#### [Task directions]
Please restate the material below word for word, from the first line through the one that contains "(** [copyFile]. *)", inclusive.

[Start of section]

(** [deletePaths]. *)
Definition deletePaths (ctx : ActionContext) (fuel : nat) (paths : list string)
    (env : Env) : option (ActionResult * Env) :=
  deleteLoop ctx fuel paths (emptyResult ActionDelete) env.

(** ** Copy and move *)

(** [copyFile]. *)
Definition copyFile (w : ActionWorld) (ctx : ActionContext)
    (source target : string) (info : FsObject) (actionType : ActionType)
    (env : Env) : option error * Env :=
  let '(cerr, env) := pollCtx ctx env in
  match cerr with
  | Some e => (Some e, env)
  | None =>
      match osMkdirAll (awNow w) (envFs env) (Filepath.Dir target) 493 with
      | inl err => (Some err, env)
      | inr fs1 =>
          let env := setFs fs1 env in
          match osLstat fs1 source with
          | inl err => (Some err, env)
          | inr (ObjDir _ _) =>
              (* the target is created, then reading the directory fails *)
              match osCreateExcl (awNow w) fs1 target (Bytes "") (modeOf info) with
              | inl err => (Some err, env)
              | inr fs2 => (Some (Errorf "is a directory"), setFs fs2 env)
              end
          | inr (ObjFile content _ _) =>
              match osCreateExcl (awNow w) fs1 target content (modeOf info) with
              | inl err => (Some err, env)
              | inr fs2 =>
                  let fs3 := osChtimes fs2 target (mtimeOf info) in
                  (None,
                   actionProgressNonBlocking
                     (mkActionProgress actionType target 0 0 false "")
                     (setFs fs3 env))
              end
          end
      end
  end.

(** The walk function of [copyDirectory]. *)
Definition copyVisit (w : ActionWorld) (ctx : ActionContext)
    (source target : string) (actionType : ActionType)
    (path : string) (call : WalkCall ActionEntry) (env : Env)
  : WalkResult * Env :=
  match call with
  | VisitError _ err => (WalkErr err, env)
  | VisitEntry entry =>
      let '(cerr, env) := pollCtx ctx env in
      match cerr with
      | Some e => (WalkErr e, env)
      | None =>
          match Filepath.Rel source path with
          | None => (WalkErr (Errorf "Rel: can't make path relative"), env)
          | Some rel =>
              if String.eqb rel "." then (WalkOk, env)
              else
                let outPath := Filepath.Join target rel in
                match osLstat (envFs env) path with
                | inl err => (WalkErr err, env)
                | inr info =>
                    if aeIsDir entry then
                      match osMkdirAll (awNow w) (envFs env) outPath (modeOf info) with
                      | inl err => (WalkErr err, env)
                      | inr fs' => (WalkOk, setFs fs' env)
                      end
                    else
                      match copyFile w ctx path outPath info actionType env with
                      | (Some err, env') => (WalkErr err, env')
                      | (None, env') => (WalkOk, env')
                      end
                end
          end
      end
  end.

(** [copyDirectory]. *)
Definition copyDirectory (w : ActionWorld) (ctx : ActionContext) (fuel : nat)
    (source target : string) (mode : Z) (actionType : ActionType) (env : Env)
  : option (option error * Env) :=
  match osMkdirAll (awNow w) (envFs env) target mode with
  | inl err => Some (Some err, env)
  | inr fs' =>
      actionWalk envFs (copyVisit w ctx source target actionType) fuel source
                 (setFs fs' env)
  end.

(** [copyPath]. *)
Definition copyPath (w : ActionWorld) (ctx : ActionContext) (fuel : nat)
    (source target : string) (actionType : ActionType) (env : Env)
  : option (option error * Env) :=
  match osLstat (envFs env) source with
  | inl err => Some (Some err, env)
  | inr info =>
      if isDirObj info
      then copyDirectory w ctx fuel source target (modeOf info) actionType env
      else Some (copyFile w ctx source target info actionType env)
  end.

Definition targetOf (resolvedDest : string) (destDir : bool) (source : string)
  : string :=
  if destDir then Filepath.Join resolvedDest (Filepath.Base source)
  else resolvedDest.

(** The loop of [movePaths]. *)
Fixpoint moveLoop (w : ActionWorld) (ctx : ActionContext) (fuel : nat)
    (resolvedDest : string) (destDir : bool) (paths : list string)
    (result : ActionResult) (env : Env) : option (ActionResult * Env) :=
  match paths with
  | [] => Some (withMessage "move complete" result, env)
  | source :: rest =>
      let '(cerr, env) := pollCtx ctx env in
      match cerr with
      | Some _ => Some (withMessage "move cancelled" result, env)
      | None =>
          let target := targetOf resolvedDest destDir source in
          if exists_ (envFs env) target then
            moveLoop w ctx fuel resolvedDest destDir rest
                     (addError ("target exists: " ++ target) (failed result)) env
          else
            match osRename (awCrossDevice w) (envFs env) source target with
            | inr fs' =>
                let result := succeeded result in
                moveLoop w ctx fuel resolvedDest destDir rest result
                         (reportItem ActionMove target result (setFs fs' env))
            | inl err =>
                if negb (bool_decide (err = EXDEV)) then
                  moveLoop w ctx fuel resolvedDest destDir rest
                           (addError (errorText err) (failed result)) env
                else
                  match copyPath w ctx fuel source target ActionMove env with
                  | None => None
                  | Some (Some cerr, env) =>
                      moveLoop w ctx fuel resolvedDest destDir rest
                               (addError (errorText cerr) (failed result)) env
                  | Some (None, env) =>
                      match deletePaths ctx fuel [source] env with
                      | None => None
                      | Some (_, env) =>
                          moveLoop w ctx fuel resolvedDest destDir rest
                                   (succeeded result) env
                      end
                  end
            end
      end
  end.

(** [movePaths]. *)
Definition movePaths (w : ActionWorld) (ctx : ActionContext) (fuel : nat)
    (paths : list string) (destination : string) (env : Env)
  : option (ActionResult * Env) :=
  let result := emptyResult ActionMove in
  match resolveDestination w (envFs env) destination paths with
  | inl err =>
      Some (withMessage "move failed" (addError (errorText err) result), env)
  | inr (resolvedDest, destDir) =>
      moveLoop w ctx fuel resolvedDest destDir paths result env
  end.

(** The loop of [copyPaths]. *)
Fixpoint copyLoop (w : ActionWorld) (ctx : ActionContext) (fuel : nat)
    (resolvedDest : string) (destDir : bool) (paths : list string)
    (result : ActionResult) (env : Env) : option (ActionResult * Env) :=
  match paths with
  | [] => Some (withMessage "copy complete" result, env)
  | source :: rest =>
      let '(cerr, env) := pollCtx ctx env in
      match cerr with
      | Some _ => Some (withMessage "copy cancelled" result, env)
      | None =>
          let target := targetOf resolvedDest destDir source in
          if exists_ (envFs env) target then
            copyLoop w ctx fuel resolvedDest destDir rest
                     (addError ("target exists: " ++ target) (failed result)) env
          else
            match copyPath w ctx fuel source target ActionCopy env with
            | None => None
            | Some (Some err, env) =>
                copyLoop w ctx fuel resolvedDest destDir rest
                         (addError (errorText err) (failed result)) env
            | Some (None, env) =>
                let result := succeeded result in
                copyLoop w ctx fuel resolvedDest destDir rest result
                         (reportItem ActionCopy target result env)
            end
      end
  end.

[End of section]

#### [Task answer]
(** [deletePaths]. *)
Definition deletePaths (ctx : ActionContext) (fuel : nat) (paths : list string)
    (env : Env) : option (ActionResult * Env) :=
  deleteLoop ctx fuel paths (emptyResult ActionDelete) env.

(** ** Copy and move *)

(** [copyFile]. *)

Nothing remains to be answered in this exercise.